Realizado com a consultoria da DUX Arquitetura & Engenharia Bioclimática, o trabalho incluiu o estudo sobre produtos/materiais sob aspectos de sustentabilidade. Entre os itens considerados pelo GT estão vidros e tintas, materiais de rotina para a Arquitetura de Interiores. “Uma condição muito importante é como e em que situação é usado um produto e para qual caso ele é necessário”, enfatiza a arquiteta e urbanista Maria Andrea Triana Montes, da DUX. O grupo também desenvolveu uma pesquisa, que será aplicada oportunamente, para com empresas fornecedoras para conhecer como o mercado está tratando a questão energética e de responsabilidade ambiental e social em seus processos de produção.
Vidro: análise da fabricação ao descarte
O vidro, exemplifica ela, é essencial para a conexão entre o interior e o exterior, para permitir a incidência de iluminação natural nos ambientes internos e está ligado ao desempenho térmico da edificação. Por isso, é tão importante cuidar das escolhas feitas em um projeto para garantir uma boa performance no espaço e o conforto dos usuários. “Fachadas com muitos vidros em áreas com insolação direta, que não sejam especificados da maneira adequada, podem levar a um maior consumo de ar condicionado”, aponta. Entender as características das diversas opções disponíveis, como o fator de calor solar, a transmissão de luz visível, as propriedades de reflexão, além de verificar quais delas se adaptam melhor às necessidades de cada projeto, são um caminho para o aperfeiçoamento da especificação dos insumos.
Pensar no ciclo completo do produto, desde a sua fabricação até o descarte, também contribui para a seleção mais correta dos materiais, levando em conta sua composição, meios de produção e durabilidade. Maria Andrea salienta que um dos principais impactos do vidro para a natureza está na sua destinação inadequada, pois ele leva muito tempo para se decompor. Apesar de ser, em teoria, 100% reciclável, a inserção de alguns elementos na fabricação do vidro pode dificultar ou até impedir o seu reaproveitamento.

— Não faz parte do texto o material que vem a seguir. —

(** * Solar battery charge forecast: energy-deficit forecast and charge control

    A shallow embedding of [addon/full_forecast_and_reccomendation.py] (and
    of the copy of the inverter routines in [addon/simple_battery_test.py]),
    with the properties of the design document stated over it.

    Conventions of the embedding
    - Python [int] is [Z]; Python [float] is idealised as an exact rational
      [Q] (no rounding error, no NaN/inf);
    - a naive [datetime] is the number of microseconds since the epoch, a
      [timedelta] a number of microseconds, a [date] a day ordinal;
    - a [dict] / pandas [Series] with unique keys is a [gmap];
    - a call that may raise is a value of [py]; module-level statements that
      touch the inverter and the state file thread a [world]. *)

From stdpp Require Import base option list gmap strings sorting.
From Stdlib Require Import Ascii ZArith QArith Qround Lia Lqa.

Local Open Scope Z_scope.

(** ** Python values and results *)

Module Py.

(** Exceptions the modelled code can raise. *)
Inductive exn :=
| KeyError
| ValueError
| AttributeError
| ConnectionException
| UnicodeDecodeError
| SystemExit (code : Z).

(** Outcome of a call: a value, or an exception on its way up. *)
Inductive py (A : Type) :=
| Return (a : A)
| Raise (e : exn).
Global Arguments Return {A} a.
Global Arguments Raise {A} e.

(** The JSON-representable values found in the state file. *)
Inductive pyval :=
| PyBool (b : bool)
| PyInt (z : Z)
| PyStr (s : string)
| PyNone.

(** Truth value of an object, as [if x:] tests it. *)
Definition truthy (v : pyval) : bool :=
  match v with
  | PyBool b => b
  | PyInt z => negb (z =? 0)
  | PyStr s => negb (String.eqb s "")
  | PyNone => false
  end.

(** [int(p / 10)] for an integer [p]: true division, then truncation toward
    zero (exact as long as [p / 10] is within float precision). *)
Definition int_div10 (p : Z) : Z := Z.quot p 10.
(** X23: with the offsets of a numeric specification [P=S:E] the worker of partition [P] asks the broker for no boundary: it opens the fetch stream at [S] and runs the loop with the end bound [E], or logs the error of opening the stream and returns. *)
Theorem consumePartition_numeric codecs cmd P S E evs :
  0 <= P < 2 ^ 31 -> 0 <= S <= maxInt64 -> 0 <= E <= maxInt64 ->
  offsets cmd = fst (parseOffsets (numericSegment P S E)) ->
  consumePartition codecs P evs cmd
  = match ConsumePartition (consumer cmd) (topic cmd) P S with
    | Some err => Ret (Some (Exited, [Log (LogConsume P err)]), cmd)
    | None => partitionLoop codecs P E evs cmd
    end.
Proof.
  intros HP HS HE Hoff. rewrite consumePartition_cases, Hoff.
  destruct (int32_int64 P HP) as [HP64 HP32].
  rewrite parseOffsets_numeric_one by done.
  rewrite wrap32_small by done. cbn [fst]. unfold lookupInterval.
  rewrite lookup_singleton_eq. cbv zeta. cbn [start_ end_].
  by rewrite !resolveOffset_absolute.
Qed.

Lemma consumePartition_numeric_witness :
  consumePartition plainCodecs 1 (served [record 5]) (testCmd "1=5:9" "" 0 0)
  = partitionLoop plainCodecs 1 9 (served [record 5]) (testCmd "1=5:9" "" 0 0).
Proof.
  apply (consumePartition_numeric plainCodecs (testCmd "1=5:9" "" 0 0) 1 5 9);
    rewrite ?maxInt64_eq; (lia || reflexivity).
Defined.

(** X24: a partition whose start is [resume] and whose end is absolute: without a group the worker logs that it cannot resume and returns, whatever the events; with a group and the offset manager [pm] of [getPOM] it opens the fetch stream at [pm]'s next offset and its loop marks offsets on that same [pm]. *)
Theorem consumePartition_resume codecs cmd p d evs :
  start_ (lookupInterval (offsets cmd) p)
    = {| relative := true; start := offsetResume; diff := d |} ->
  relative (end_ (lookupInterval (offsets cmd) p)) = false ->
  (group cmd = "" ->
     consumePartition codecs p evs cmd
     = Ret (Some (Exited,
                  [Log (LogStartOffset p "cannot resume without -group argument")]),
            cmd))
  /\ (group cmd <> "" -> forall pm cmd1,
        getPOM p cmd = Ret (pm, cmd1) ->
        consumePartition codecs p evs cmd
        = match ConsumePartition (consumer cmd) (topic cmd) p (fst (NextOffset pm)) with
          | Some err => Ret (Some (Exited, [Log (LogConsume p err)]), cmd1)
          | None =>
              Ret (match run codecs cmd1 (Some pm) p
                           (start (end_ (lookupInterval (offsets cmd) p)))
                           Selecting evs with
                   | Some (st, acts) => Some (st, loopHead cmd1 ++ acts)
                   | None => None
                   end, cmd1)
          end).
Proof.
  intros Hs He. rewrite consumePartition_cases. cbv zeta. rewrite Hs.
  rewrite resolveOffset_cases. cbn [relative start negb].
  change (offsetResume =? OffsetNewest) with false.
  change (offsetResume =? OffsetOldest) with false.
  change (offsetResume =? offsetResume) with true. cbn [orb]. split.
  - intros ->. done.
  - intros Hg pm cmd1 Hpom.
    destruct (String.eqb_spec (group cmd) ""); [done|].
    rewrite Hpom. rewrite resolveOffset_absolute by done.
    destruct (ConsumePartition _ _ _ _); [done|].
    destruct (getPOM_stable _ _ _ _ Hpom) as (Hagain & _ & _ & _ & Hg1 & _).
    apply partitionLoop_run. unfold workerPom, bind, get, ret.
    rewrite Hg1. destruct (String.eqb_spec (group cmd) ""); [done|].
    cbn [negb]. by rewrite Hagain.
Qed.

(** ** parseArgs *)

Lemma containsByte_app c s t :
  containsByte c (s +:+ t) = containsByte c s || containsByte c t.
Proof.
  induction s as [|b s IH]; [by rewrite append_nil_l|].
  rewrite append_cons. cbn [containsByte]. rewrite IH. by rewrite orb_assoc.
Qed.

Lemma withPort_colon b : containsByte ":" (withPort b) = true.
Proof.
  unfold withPort. destruct (containsByte ":" b) eqn:H; [done|].
  rewrite containsByte_app, H. done.
Qed.

Lemma isEmpty_false s : isEmpty s = false <-> s <> "".
Proof. by destruct s. Qed.
(** What [extend_heap] achieves when the provider serves the request: the
    heap has grown by [size] bytes, which make, with the last block when it
    was free, the free block returned; that block is the last of the heap
    and the head of the free list; the blocks in use, and what they hold,
    are as they were. *)
Lemma extend_heap_exact (s : state) (bs : list block) (fl : list Z) (size : Z) :
  wf s bs fl -> listed (heap_listp s + 8) bs fl -> no_adjacent_free bs ->
  16 <= size -> size mod 8 = 0 -> sbrk_fits s size = true ->
  exists bs' fl' sz',
    wf (fst (extend_heap s (size / WSIZE))) bs' fl'
    /\ listed (heap_listp s + 8) bs' fl'
    /\ no_adjacent_free bs'
    /\ heap_listp (fst (extend_heap s (size / WSIZE))) = heap_listp s
    /\ In (snd (extend_heap s (size / WSIZE))) fl'
    /\ In (snd (extend_heap s (size / WSIZE)), (sz', false))
          (located (heap_listp s + 8) bs')
    /\ size <= sz'
    /\ (forall x b, snd b = true ->
        In (x, b) (located (heap_listp s + 8) bs) ->
        In (x, b) (located (heap_listp s + 8) bs'))
    /\ same_but (fun _ => False) s bs (fst (extend_heap s (size / WSIZE))) bs'
    /\ hd 0 fl' = snd (extend_heap s (size / WSIZE))
    /\ snd (extend_heap s (size / WSIZE)) + sz' = mem_lo s + mem_brk s + size
    /\ sz' = size + free_size (last bs (0, true))
    /\ mem_brk (fst (extend_heap s (size / WSIZE))) = mem_brk s + size
    /\ sbrk_log (fst (extend_heap s (size / WSIZE))) = size :: sbrk_log s
    /\ mem_lo (fst (extend_heap s (size / WSIZE))) = mem_lo s
    /\ mem_max (fst (extend_heap s (size / WSIZE))) = mem_max s.
Proof.
  intros W Hlisted Hnaf Hsz Hm Hfits.
  pose proof (wf_total_bound _ _ _ W) as Hbd.
  pose proof (wf_end _ _ _ W) as Hend.
  destruct (wf_lo _ _ _ W) as [Hlo1 Hlo2]. destruct (wf_brk _ _ _ W) as [Hbrk Hmax].
  assert (Hfits' := Hfits). unfold sbrk_fits in Hfits'.
  apply andb_true_iff in Hfits'. destruct Hfits' as [_ Hfit']. apply Z.leb_le in Hfit'.
  unfold extend_heap. rewrite words_of_size by lia.
  unfold mem_sbrk. rewrite Hfits.
  set (bp := mem_lo s + mem_brk s).
  replace (bp =? -1) with false by (subst bp; eqb_false).
  cbv zeta.
  destruct (retag (mem s) bp size false) as (HF & Ht & _); [lia | assumption |].
  cbn [Z.b2z] in *. st. rewrite HF.
  rewrite (NEXT_BLKP_tagged _ bp (size, false) (proj1 Ht) Hm). cbn [fst].
  clear HF Ht.
  match goal with |- context [coalesce ?st _] => set (s5 := st) end.
  assert (Hv : wrap32 (PACK size 0) = tag (size, false)).
  { change (PACK size 0) with (PACK size (Z.b2z false)).
    rewrite (PACK_tag size false Hm). apply wrap32_small. unfold tag. cbn. lia. }
  assert (W5 : wf s5 (bs ++ [(size, false)]) fl).
  { apply (wf_extend s s5 bs fl size); try assumption; try reflexivity.
    - split; assumption.
    - intros q Hq. subst s5. st. unfold HDRP, WSIZE.
      rewrite !GET_PUT_other by (subst bp; lia). reflexivity.
    - fold bp. subst s5. st. unfold HDRP, WSIZE.
      split; cbn [fst snd]; rewrite !GET_PUT_other by lia; rewrite GET_PUT_same; exact Hv.
    - fold bp. subst s5. st. unfold HDRP, WSIZE.
      rewrite !GET_PUT_other by lia. rewrite GET_PUT_same. reflexivity. }
  assert (Hhl5 : heap_listp s5 = heap_listp s) by reflexivity.
  assert (Hbp : bp = heap_listp s5 + 8 + total bs) by (rewrite Hhl5; subst bp; lia).
  assert (Hnot : ~ In bp fl).
  { intros Hc. destruct (wf_free_block _ _ _ W _ Hc) as (sz' & _ & ? & _ & ?). subst bp. lia. }
  assert (Hc : coalesced s5 bs size [] bp (fst (coalesce s5 bp)) (snd (coalesce s5 bp))).
  { apply (coalesce_spec s5 bs [] size fl bp); try assumption; [|exact I].
    intros x sz Hx Hne. apply (Hlisted x sz). rewrite Hhl5 in Hx.
    rewrite located_app in Hx. apply in_app_or in Hx. destruct Hx as [Hx|[Hx|[]]]; [assumption|].
    injection Hx as Hx _. subst bp. lia. }
  pose proof (coalesce_provider s5 bp) as Hprov.
  destruct (coalesce s5 bp) as [s6 bp'] eqn:Ec. cbn [fst snd] in Hc, Hprov.
  destruct Hc as (l1' & sz' & l2' & fl' & W6 & Hhl6 & Ha' & Hnot' & Hlisted' & Hnaf' & Hle & Hkeep
                  & _ & Hsame6 & Hat & Hsum).
  rewrite Hhl5 in *.
  assert (Hin6 : In (bp', (sz', false)) (located (heap_listp s6 + 8) (l1' ++ (sz', false) :: l2')))
    by (rewrite Hhl6, Ha'; apply In_located_mid).
  destruct (addToFreeList_wf _ _ _ _ _ W6 Hin6 Hnot') as [W7 Hhl7].
  cbn [fst snd].
  exists (l1' ++ (sz', false) :: l2'), (bp' :: fl'), sz'.
  split; [exact W7|]. split; [now apply listed_of_but|]. split; [exact Hnaf'|].
  split; [now rewrite Hhl7|]. split; [now left|].
  split; [rewrite Ha'; apply In_located_mid|]. split; [exact Hle|].
  split.
  { intros x b Hb Hx. apply Hkeep; [assumption|].
    change (bs ++ (size, false) :: []) with (bs ++ [(size, false)]).
    rewrite located_app. apply in_or_app. now left. }
  destruct Hprov as (Hlo6 & Hbrk6 & Hmax6 & Hlog6 & _).
  destruct (addToFreeList_provider s6 bp') as (Hlo7 & Hbrk7 & Hmax7 & Hlog7 & _).
  cbn [hd free_size snd] in Hsum.
  split; [|split; [reflexivity|]; split; [lia|]; split; [lia|]; split;
           [rewrite Hbrk7, Hbrk6; reflexivity|]; split;
           [rewrite Hlog7, Hlog6; reflexivity|]; split;
           [rewrite Hlo7, Hlo6; reflexivity | rewrite Hmax7, Hmax6; reflexivity]].
  apply (same_but_weaken (fun x => (False \/ False) \/ False)); [tauto|].
  apply (same_but_trans _ _ s s6 _ _ (l1' ++ (sz', false) :: l2')); [exact Hhl6| |].
  - apply (same_but_trans _ _ s s5 _ _ (bs ++ [(size, false)]));
      [exact Hhl5 | | exact Hsame6].
    apply same_but_snoc; [apply (wf_sized _ _ _ W) | reflexivity |].
    intros q Hq. subst s5. st. unfold HDRP, WSIZE.
    rewrite !PUT_other by (subst bp; lia). reflexivity.
  - apply same_but_mem. intros x sz0 _ Hx.
    apply (addToFreeList_kept s6 _ fl' bp' sz' x sz0 W6 Hin6 Hx).
Qed.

Sobre os avanços do mercado, ela comenta sobre o desenvolvimento tecnológico dos vidros para edificações, principalmente em relação ao controle solar. “Porém, a discussão sobre reciclagem não é algo muito presente entre os fabricantes dessa área, em especial relacionada aos consumidores finais. Há poucas companhias que reaproveitam os vidros e separam, quando necessário, seus componentes”, afirma.
Novas soluções buscam resultados com menor impacto ambiental
Tentar aproveitar vidros em modulações que facilitem uma futura desmontagem e distintos usos, comprar de vidraçarias que participem da coleta de cacos desse material e considerar a relação desse elemento com a orientação solar do ambiente são outros recursos para tornar a Arquitetura de Interiores sustentável, conforme a arquiteta e urbanista Adelia Preis, participante do GT da AAI Brasil/RS. “Considero esse material muito importante no nosso setor, podendo ser empregado para fechar varandas sem tirar a iluminação natural, ou no mobiliário, para transmitir sensação de leveza e luminosidade”, descreve.
A arquiteta e urbanista Carolina Burin revela que “uma coisa que não vamos mais especificar nos projetos do escritório são os espelhos colados em parede ou em fundo de madeira, pois, para mudá-los ou reformulá-los, só quebrando, o que gera resíduos e desperdício”. Com essa nova percepção dos produtos, ideias diferentes podem ser sugeridas aos clientes no caso de alterações, como forrar espelhos com tecido ou outro revestimento. “A partir do estudo do GT, vamos entrar mais nos detalhes dos materiais, na avaliação dos prós e contras das alternativas para especificar os insumos”, acrescenta Carolina, associada à AAI Brasil/RS, que também fez parte do Grupo de Trabalho Arquitetura Responsável.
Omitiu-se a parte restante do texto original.